• **Directions for this task**
All that should come back is the lines of the data below from the one containing "pretty (index_len df)" to the one containing "destruct (decide (None", inclusive, exactly as they stand.
--- Data records Enclosed Below ---
(** A table with one more column of the length of its index. *)
Lemma flag_column_added (df : DataFrame) (flags : list bool) :
  wf df → "is_anomaly" ∉ columns df → length flags = index_len df →
  let out := {| data := assoc_set "is_anomaly" (BoolSeries flags) (data df);
                index_len := index_len df |} in
  wf out ∧ columns out = columns df ++ ["is_anomaly"] ∧ len out = len df ∧
  ∀ c, c ≠ "is_anomaly" → getitem out c = getitem df c.
Proof.
  intros [Hnd Hlen] Hnew Hflags out. unfold out, wf, columns, len, getitem.
  cbn [data index_len]. rewrite assoc_set_absent by done.
  rewrite fmap_app. cbn [fmap list_fmap fst].
  split; [split|split; [done|split; [done|]]].
  - apply NoDup_app. split; [done|]. split; [|apply NoDup_singleton].
    intros c Hc Hin. apply list_elem_of_singleton in Hin. by subst.
  - apply Forall_app. split; [done|]. constructor; [|done].
    cbn [snd]. unfold series_len. cbn [cells]. by rewrite length_fmap.
  - intros c Hc. rewrite <- assoc_set_absent by done.
    by rewrite assoc_set_other.
Qed.

(** For a numeric column of a table that has no column [is_anomaly]
    yet, [detect_anomalies] returns exactly with the method [iqr], and
    with the method [zscore] when the column has no missing value.  Any
    other method name ends in the [KeyError] of the flag column that was
    never written.  A table returned is the input with the column
    [is_anomaly] added at the end: the same rows, the other columns
    untouched. *)
Theorem detect_anomalies_outcome (df : DataFrame) (column method : string)
    (threshold : float) (xs : list (option R)) :
  wf df →
  assoc column (data df) = Some (NumSeries xs) →
  "is_anomaly" ∉ columns df →
  (method ∉ anomaly_methods →
   detect_anomalies df column method threshold = Raise (KeyError "is_anomaly")) ∧
  ((∃ out, detect_anomalies df column method threshold = Ok out) ↔
   method = "iqr" ∨ (method = "zscore" ∧ None ∉ xs)) ∧
  (∀ out, detect_anomalies df column method threshold = Ok out →
     wf out ∧ columns out = columns df ++ ["is_anomaly"] ∧ len out = len df ∧
     ∀ c, c ≠ "is_anomaly" → getitem out c = getitem df c).
Proof.
  intros Hwf Hcol Hnew.
  pose proof (numeric_column_length df column xs Hwf Hcol) as Hlen.
  assert (Hother : method ≠ "zscore" → method ≠ "iqr" →
            detect_anomalies df column method threshold
            = Raise (KeyError "is_anomaly")).
  { intros Hz Hi. unfold detect_anomalies. cbv zeta.
    rewrite !decide_False by done. cbn [mbind Py.result_bind].
    unfold getitem. apply assoc_None_not_elem in Hnew. by rewrite Hnew. }
  assert (Hzs : detect_anomalies df column "zscore" threshold
            = if decide (None ∈ xs)
              then Raise (ValueError
                     ("Length of values (" +:+ pretty (count xs) +:+
                      ") does not match length of index (" +:+
                      pretty (index_len df) +:+ ")"))
              else Ok {| data := assoc_set "is_anomaly"
                                   (BoolSeries (zscore_flags xs threshold))
                                   (data df);
                         index_len := index_len df |}).
  { rewrite (detect_anomalies_zscore_run df column threshold xs Hcol).
    unfold setitem, series_len. cbn [cells].
    rewrite length_fmap, zscore_flags_length, count_length_dropna.
    destruct (decide (None ∈ xs)) as [Hmiss|Hmiss].
    - apply dropna_length_missing in Hmiss. by rewrite decide_False by lia.
    - apply dropna_length_complete in Hmiss. rewrite decide_True by lia.
      cbn [mbind Py.result_bind]. unfold getitem. cbn [data].
      rewrite assoc_set_lookup. done. }
  pose proof (detect_anomalies_iqr_run df column threshold xs Hwf Hcol) as Hiqr.
  split; [|split].
  - intros Hun. unfold anomaly_methods in Hun.
    apply Hother; intros ->; apply Hun; [left | right; left].
  - split.
    + intros [out Hout].
      destruct (decide (method = "iqr")) as [->|Hi]; [by left|].
      destruct (decide (method = "zscore")) as [->|Hz].
      * right. split; [done|]. intros Hmiss.
        rewrite Hzs, decide_True in Hout by done. done.
      * by rewrite Hother in Hout.
    + intros [-> | [-> Hfull]]; [eauto|].
      rewrite Hzs, decide_False by done. eauto.
  - intros out Hout.
    destruct (decide (method = "iqr")) as [->|Hi].
    { rewrite Hiqr in Hout. injection Hout as <-.
      apply flag_column_added; [done | done |].
      by rewrite iqr_flags_length. }
    destruct (decide (method = "zscore")) as [->|Hz].
    { rewrite Hzs in Hout. case_decide as Hmiss; [done|].
      injection Hout as <-.
      apply flag_column_added; [done | done |].
      rewrite zscore_flags_length. rewrite <- Hlen.
      by apply dropna_length_complete. }
    by rewrite Hother in Hout.
Qed.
--- End of Enclosed Data records ---
• **Task result**
                      pretty (index_len df) +:+ ")"))
              else Ok {| data := assoc_set "is_anomaly"
                                   (BoolSeries (zscore_flags xs threshold))
                                   (data df);
                         index_len := index_len df |}).
  { rewrite (detect_anomalies_zscore_run df column threshold xs Hcol).
    unfold setitem, series_len. cbn [cells].
    rewrite length_fmap, zscore_flags_length, count_length_dropna.
    destruct (decide (None ∈ xs)) as [Hmiss|Hmiss].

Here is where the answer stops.